After leaving Hang Mua I thought I might drive back through town and just cruise along the main road watching as the landscape flowed by me, looking for what I don’t know, but looking at everything because everything caught my interest. Somehow, perhaps I took a wrong turn? though I don’t recall making any turns off the main road, I arrived at Bich Dong Pagoda, a place I was planning to visit, just not on this day. I thought I might possibly be turned back because I was in something like hiking/running garb, and not something that one would wear in a more conservative environment (such as a monastery!), but some old man waved me over and asked for payment of 20k dong to park my scooter. It was a relaxing way to end the day as there were very few people and the monastery is set into a cliff overlooking a pond, and surrounded by lush jungle. The monastery is lived in and used, as a few monks were wandering about in their drab, brown robes finishing up their daily chores. It’s truly a beautiful monastery that effused a calm and contemplative atmosphere. It was obviously quite old as the stone inscriptions were in Chinese calligraphy. Among the banana palms that grew in a grove at the bottom of the pagoda around some of the old buildings was a cat hunting, it’s tiny, shining eyes glancing up at me before running off through the palms. After meandering and sauntering around for about an hour, poking my head in and out of different buildings I finally felt the need to leave as the sun was falling behind the rocks and the shapes of things and the landscape were blending and taking on the hues of mauve and blue as the light dimmed.

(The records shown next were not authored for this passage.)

Lemma rf_drain_total c : rf_total (rf_drain c) = 0 /\ rf_winCh (rf_drain c) = None.
Proof.
  unfold rf_drain. destruct (rf_cancel_spec c) as (_ & _ & Hch).
  destruct (rf_cancel c) as [id win ch]. cbn in Hch. subst ch.
  unfold rf_incrementWindow, rf_updateWindow, rf_window, rf_total. cbn [rf_win rf_id rf_winCh].
  assert (Hw : win + - win = 0) by lia. rewrite Hw. cbn.
  destruct ((0 <? - win) && (maxInitialWindowSize - - win <? win)) eqn:E; cbn; [|done].
  unfold maxInitialWindowSize in E. lia.
Qed.

Lemma rf_pool_incr p d : rf_ok p -> 0 <= d ->
  rf_ok (rf_incrementWindow p d).2 /\
  rf_total p <= rf_total (rf_incrementWindow p d).2 <= rf_total p + d.
Proof.
  intros Hok Hd. destruct (rf_incrementWindow p d) as [e c'] eqn:E. cbn.
  apply rf_updateWindow_spec in E as [Hok' H]; [|done|by right].
  split; [done|]. destruct (_ && _); [destruct H as [_ ->]; lia|lia].
Qed.

Lemma rf_pool_reset p d : rf_ok p ->
  rf_ok (rf_incrementInitialWindow p d).2 /\
  rf_total (rf_incrementInitialWindow p d).2 <= rf_total p + Z.max 0 d /\
  (d <= 0 -> rf_total (rf_incrementInitialWindow p d).2 = rf_total p + d).
Proof.
  intros Hok. destruct (rf_incrementInitialWindow p d) as [e c'] eqn:E. cbn.
  apply rf_updateWindow_spec in E as [Hok' H]; [|done|by left].
  split; [done|]. destruct (0 <? d) eqn:Hd; cbn [andb] in H.
  - destruct (maxInitialWindowSize - d <? rf_win p); [destruct H as [_ ->]; lia|lia].
  - lia.
Qed.

Lemma rf_signal_update p d reset :
  rf_ok p -> reset = true \/ 0 <= d -> rf_signalled p \/ d = 0 -> rf_signalled (rf_updateWindow p d reset).2.
Proof.
  intros Hok Hd Hs. destruct (rf_updateWindow p d reset) as [e c'] eqn:E. cbn.
  apply rf_updateWindow_spec in E as [_ H]; [|done..].
  destruct (0 <? d) eqn:Hp; cbn [andb] in H; [|apply H].
  destruct (maxInitialWindowSize - d <? rf_win p); [|apply H].
  destruct H as [_ ->]. destruct Hs as [ | -> ]; [done|discriminate Hp].
Qed.

Lemma rf_signal_take p : rf_signalled p -> 0 < rf_total p -> is_Some (rf_receive p).
Proof.
  destruct p as [id win [x|]]; unfold rf_signalled, rf_total, rf_receive; cbn; [by eauto|].
  intros Hs Hw. destruct Hs as [? Hx]; [lia|discriminate Hx].
Qed.

#[global] Instance remoteFlowController_pool : CreditPool remoteFlowController := {|
  pool_total := rf_total;
  pool_ok := rf_ok;
  pool_incr p d := (rf_incrementWindow p d).2;
  pool_reset p d := (rf_incrementInitialWindow p d).2;
  pool_cancel := rf_cancel;
  pool_take := rf_receive;
  pool_signalled := rf_signalled;
  pool_incr_law := rf_pool_incr;
  pool_reset_law := rf_pool_reset;
  pool_cancel_law p _ := conj (proj1 (rf_cancel_spec p)) (proj1 (proj2 (rf_cancel_spec p)));
  pool_take_law := rf_receive_spec;
  pool_signal_law p H := rf_signal_update p 0 false H (or_intror (Z.le_refl 0)) (or_intror eq_refl);
  pool_signal_incr p d H Hd Hs := rf_signal_update p d false H (or_intror Hd) (or_introl Hs);
  pool_signal_reset p d H Hs := rf_signal_update p d true H (or_introl eq_refl) (or_introl Hs);
  pool_signal_take := rf_signal_take;
|}.

(** ** Allocation against the interface *)

Section AllocationLemmas.
Context {P : Type} `{CreditPool P}.
Implicit Types (c p : P) (w : writer P) (a : alloc P).

Lemma sumz_split (f : writer P -> Z) l w r : sumz f (l ++ w :: r) = sumz f l + f w + sumz f r.
Proof. unfold sumz. induction l; cbn; lia. Qed.

Lemma sumz_nonneg (f : writer P -> Z) l : Forall (fun w => 0 <= f w) l -> 0 <= sumz f l.
Proof. unfold sumz. induction 1; cbn in *; lia. Qed.

Lemma held_nonneg w : writer_ok w -> 0 <= held_stream w /\ 0 <= held_conn w.
Proof.
  intros (_ & Hp & _). unfold held_stream, held_conn, phase_ok in *.
  destruct (w_phase w); lia.
Qed.

(** One action of a writer keeps its accounts and, with what it holds, the connection's. *)
Lemma wstep_ok c w c' w' :
  wstep c w c' w' -> pool_ok c -> 0 <= pool_total c -> writer_ok w ->
  writer_ok w' /\ pool_ok c' /\ 0 <= pool_total c' /\
  pool_total c' + held_conn w' + w_got w' <= pool_total c + held_conn w + w_got w.
Proof.
  intros Hs Hc Hc0 (Hp & Hph & Hg & Hk & Hle & Hpk).
  destruct Hs as [c p got g k n Hn|c p got g k n sw p' Ht|c p got g k n sw|c p got g k n sw cw c' Ht
    |c p got g k m sw cw|c p got g k m cw|c p got g k n|c p got g k n sw|c p got g k n sw];
    unfold writer_ok, held_stream, held_conn in *; cbn in *.
  - destruct (pool_incr_law p 0 Hp ltac:(lia)). split_and!; done || lia.
  - apply pool_take_law in Ht as (? & ? & ?); [|done]. split_and!; done || lia.
  - destruct (pool_incr_law c 0 Hc ltac:(lia)). split_and!; done || lia.
  - apply pool_take_law in Ht as (? & ? & ?); [|done]. split_and!; done || lia.
  - destruct (Z.ltb_spec m sw); [|split_and!; done || lia].
    destruct (pool_incr_law p (sw - m) Hp ltac:(lia)). split_and!; done || lia.
  - destruct (Z.ltb_spec m cw); [|split_and!; done || lia].
    destruct (pool_incr_law c (cw - m) Hc ltac:(lia)). split_and!; done || lia.
  - split_and!; done || lia.
  - destruct (pool_cancel_law c Hc) as [? He]. rewrite He. split_and!; done || lia.
  - split_and!; done || lia.
Qed.

Lemma wenv_ok w w' :
  wenv w w' -> writer_ok w ->
  writer_ok w' /\ held_conn w' = held_conn w /\ w_got w' = w_got w.
Proof.
  intros [p ph got g k d Hd|p ph got g k d] (Hp & Hph & Hg & Hk & Hle & Hpk);
    unfold writer_ok, held_stream, held_conn in *; cbn in *.
  - destruct (pool_incr_law p d Hp ltac:(lia)). split_and!; done || lia.
  - destruct (pool_reset_law p d Hp) as (? & ? & ?). split_and!; done || lia.
Qed.

Lemma astep_ok a a' : astep a a' -> alloc_ok a -> alloc_ok a'.
Proof.
  intros Hs (Hc & Hc0 & Hle & Hall).
  destruct Hs as [c l w r g c' w' Hw|c l w r g w' Hw|c ws g d Hd]; cbn [a_conn a_writers a_granted] in *.
  - apply Forall_app in Hall as [Hl [Hwo Hr]%Forall_cons]. rewrite !sumz_split in Hle.
    destruct (wstep_ok _ _ _ _ Hw Hc Hc0 Hwo) as (Hwo' & ? & ? & ?).
    split_and!; cbn [a_conn a_writers a_granted]; [done..|rewrite !sumz_split; lia|]. apply Forall_app. by auto.
  - apply Forall_app in Hall as [Hl [Hwo Hr]%Forall_cons]. rewrite !sumz_split in Hle.
    destruct (wenv_ok _ _ Hw Hwo) as (Hwo' & ? & ?).
    split_and!; cbn [a_conn a_writers a_granted]; [done..|rewrite !sumz_split; lia|]. apply Forall_app. by auto.
  - destruct (pool_incr_law c d Hc ltac:(lia)). split_and!; cbn [a_conn a_writers a_granted]; [done|lia|lia|done].
Qed.

Lemma fresh_ok c ps :
  pool_ok c -> 0 <= pool_total c -> Forall (fun p => pool_ok p /\ 0 <= pool_total p) ps ->
  alloc_ok (fresh c ps).
Proof.
  intros Hc Hc0 Hps. split_and!; cbn; [done..| |].
  - assert (sumz held_conn (map fresh_writer ps) = 0 /\ sumz w_got (map fresh_writer ps) = 0) as [E1 E2]
      by (clear; unfold sumz; induction ps; cbn in *; lia).
    unfold sumz in *. rewrite E1, E2. lia.
  - apply Forall_map. eapply Forall_impl; [exact Hps|]. intros p [Hp Hp0].
    unfold writer_ok, held_stream. cbn. split_and!; done || lia.
Qed.

Lemma wstep_sig c w c' w' :
  wstep c w c' w' -> pool_ok c -> writer_ok w ->
  (writer_sig w -> writer_sig w') /\ (conn_sig c w -> conn_sig c' w').
Proof.
  intros Hs Hc (Hp & _). destruct Hs; unfold writer_sig, conn_sig; cbn in *; split; try done;
    intros; by apply pool_signal_law.
Qed.

Lemma wenv_sig c w w' :
  wenv w w' -> writer_ok w -> (writer_sig w -> writer_sig w') /\ (conn_sig c w -> conn_sig c w').
Proof.
  intros Hs (Hp & _). destruct Hs as [p ph got g k d Hd|p ph got g k d];
    unfold writer_sig, conn_sig; cbn in *; split; try done; destruct ph; try done; intros.
  - apply pool_signal_incr; auto with lia.
  - by apply pool_signal_reset.
Qed.
(** ** Properties *)

(** C16: the write queue is two first-in-first-out queues.  Under any interleaving of
    producers with the write loop, the control frames received so far followed by those
    still queued are exactly the control frames added, in the order they were added, and
    likewise for the normal frames: nothing is lost, duplicated or reordered in a class. *)
Theorem queue_is_two_fifos {A} (cls : A -> bool) ls q :
  qrun (MkQ newWriteQueue Waiting []) ls q ->
  Forall (fun '(x, c) => c = cls x) (added ls) ->
  forall b, class cls b (q_out q) ++ class cls b (contents (q_queue q))
              = class cls b (map fst (added ls)).
Proof.
  intros Hr Hall b.
  destruct (qrun_inv cls _ _ _ [] Hr) as [_ [Hb Hv]]; [done| |done|].
  - split; [by split; constructor|]. by intros [].
  - by rewrite view_contents.
Qed.

(** C30: no wake-up is lost.  Whenever the write loop waits in its receive from the
    queue, under any interleaving, the channel holds a frame unless both buffers are empty.
    (The loop can also wait elsewhere, for the result of a stream's frame to be taken.) *)
Theorem queue_no_lost_wakeup {A} ls (q : qsys A) :
  qrun (MkQ newWriteQueue Waiting []) ls q -> q_phase q = Waiting ->
  wq_receive (q_queue q) = None -> contents (q_queue q) = [].
Proof.
  intros Hr Hp Hn.
  assert (Hok : q_ok q).
  { assert (H0 : q_ok (MkQ (@newWriteQueue A) Waiting [])) by done. revert H0.
    clear Hp Hn. induction Hr; eauto using qstep_ok. }
  unfold q_ok in Hok. rewrite Hp in Hok. destruct (q_queue q) as [cb nb [y|]]; [done|].
  destruct (Hok eq_refl) as [E1 E2]. cbn in *. by subst.
Qed.

(** What is queued is delivered, control frames first.  Left to itself the write loop
    receives the frame in the channel, then every control frame, then every normal frame,
    each in order, and stops with an empty queue; it flushes exactly after a frame that
    leaves both buffers empty. *)
Theorem queue_drains {A} (w : writeQueue A) n :
  offered w -> (length (contents w) <= n)%nat ->
  drain n w = (option_list (wq_ch w) ++ wq_cbuf w ++ wq_buf w, newWriteQueue) /\
  match round w with
  | Some (_, flush, _) => flush = true <-> wq_cbuf w = [] /\ wq_buf w = []
  | None => True
  end.
Proof.
  intros Ho Hn. split; [exact (drain_contents n w Ho Hn)|].
  pose proof (round_contents w Ho) as Hr. destruct (round w) as [[[x f] w']|]; [apply Hr|done].
Qed.

Lemma queue_is_two_fifos_witness :
  exists q, qrun (MkQ newWriteQueue Waiting [])
              [LAdd 1 false; LAdd 2 false; LAdd 10 true; LInternal; LInternal] q /\
    class (Z.leb 10) true (q_out q) ++ class (Z.leb 10) true (contents (q_queue q)) = [10].
Proof.
  assert (Hr : exists q, qrun (MkQ newWriteQueue Waiting [])
    [LAdd 1 false; LAdd 2 false; LAdd 10 true; LInternal; LInternal] q).
  { eexists. eapply qrun_cons; [apply qs_add|]. eapply qrun_cons; [apply qs_add|].
    eapply qrun_cons; [apply qs_add|]. eapply qrun_cons; [apply qs_receive; reflexivity|].
    eapply qrun_cons; [apply qs_set|]. apply qrun_nil. }
  destruct Hr as [q H]. exists q. split; [exact H|]. apply (queue_is_two_fifos (Z.leb 10) _ _ H). repeat constructor.
Defined.

Lemma queue_no_lost_wakeup_witness :
  qrun (MkQ newWriteQueue Waiting []) [LAdd 1 false; LInternal; LInternal]
       (MkQ newWriteQueue Waiting [1]) /\
  contents (q_queue (MkQ newWriteQueue Waiting [1])) = [].
Proof.
  assert (H : qrun (MkQ newWriteQueue Waiting []) [LAdd 1 false; LInternal; LInternal]
                   (MkQ newWriteQueue Waiting [1])).
  { eapply qrun_cons; [apply qs_add|]. eapply qrun_cons; [apply qs_receive; reflexivity|].
    eapply qrun_cons; [apply qs_set|]. apply qrun_nil. }
  split; [exact H|]. apply (queue_no_lost_wakeup _ _ H); reflexivity.
Defined.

Earlier when I had arrived and parked my bike there was an old stick of a woman trying to sell me souvenirs and incense. I didn’t then, waving her off and making gestures that I would buy something when I finished my tour of the pagoda. And so I did making a purchase of a small foldable bamboo boat (a small model of those which they paddle tourists along the river in), as well as a couple of bundles of incense from her. I would have felt a heartless wretch had I not. One only need see the state of this skinny, old woman, a woman who looked like she could have just earlier in the day made her escape from the Gestapo she was so frail and emaciated looking. Many people in Vietnam do not have a decent income and so it only seemed right that I do this for her; she was practically begging me to buy something, reaching out for me, cajoling me….

Today ended as an extreme success, despite the loss of my phone. Quite tired and excited to get back to my dorm which I am only sharing with one other: an amiable woman from Finland.

Peace. Quiet. Calm.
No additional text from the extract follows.